The in vitro degradation of microtubule-associated protein 2 (MAP-2) and spectrin by the calcium-dependent neutral protease calpain was studied. Five major results are reported. First, MAP-2 isolated from twice-cycled microtubules (2XMT MAP-2) was extremely sensitive to calpain-induced hydrolysis. Even at an enzyme-to-substrate ratio (wt/ wt) of 1:200, 2XMT MAP-2 was significantly degraded by calpain. Second, MAP-2 purified from the total brain heat-stable fraction (total MAP-2) was significantly more resistant to calpain-induced hydrolysis compared with 2XMT MAP-2. Third, MAP-2a and MAP-2b were proteolyzed similarly by calpain, although some relative resistance of MAP-2b was observed.
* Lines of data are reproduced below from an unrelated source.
(** The goroutine of [prepareHeartbeat] once [done] is closed. *)
Definition clean (k : nat) (s : client) : option client :=
  match ccs s !! k with
  | Some c =>
      if cc_done c then
        let s := set_cc cancelled k s in
        Some (if decide (cancelers s !! cc_id c = Some k)
              then mkClient (delete (cc_id c) (cancelers s)) (ccs s) (agent s) else s)
      else None
  | None => None
  end.

(** ** Interleavings *)

Record node := mkNode { cl : client; calls : list pc }.

Inductive action :=
| Call (p : pc) | Turn (i : nat) (ok : bool) | Retry (k : nat) (again ok : bool) | StopBeat (k : nat) (timeout ok : bool)
| Clean (k : nat).

Definition is_entry (p : pc) : bool := match p with R_prepare _ | D_start _ => true | _ => false end.

Definition exec (a : action) (n : node) : option node :=
  match a with
  | Call p => if is_entry p then Some (mkNode (cl n) (calls n ++ [p])) else None
  | Turn i ok =>
      p ← calls n !! i;
      x ← turn p ok (cl n);
      Some (mkNode x.2 (match x.1 with Some p' => <[i := p']> (calls n) | None => delete i (calls n) end))
  | Retry k again ok => s ← retryRegister k again ok (cl n); Some (mkNode s (calls n))
  | StopBeat k timeout ok => s ← stop_beat k timeout ok (cl n); Some (mkNode s (calls n))
  | Clean k => s ← clean k (cl n); Some (mkNode s (calls n))
  end.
Fourth, the presence of calmodulin significantly increased the extent of calpain-induced hydrolysis of the α-subunit of spectrin. Fifth, the two neuronal isoforms of brain spectrin (240/235 and 240/235E, referred to as α/βN and α/ βE, respectively) showed different sensitivities to calpain. αN-spectrin was significantly more sensitive to calpain-induced degradation compared to αE-spectrin. Among other things, these results suggest a role for the calpain-induced degradation of MAP-2, as well as spectrin, in such physiological processes as alterations in synaptic efficacy, dendritic remodeling, and in pathological processes associated with neurodegeneration.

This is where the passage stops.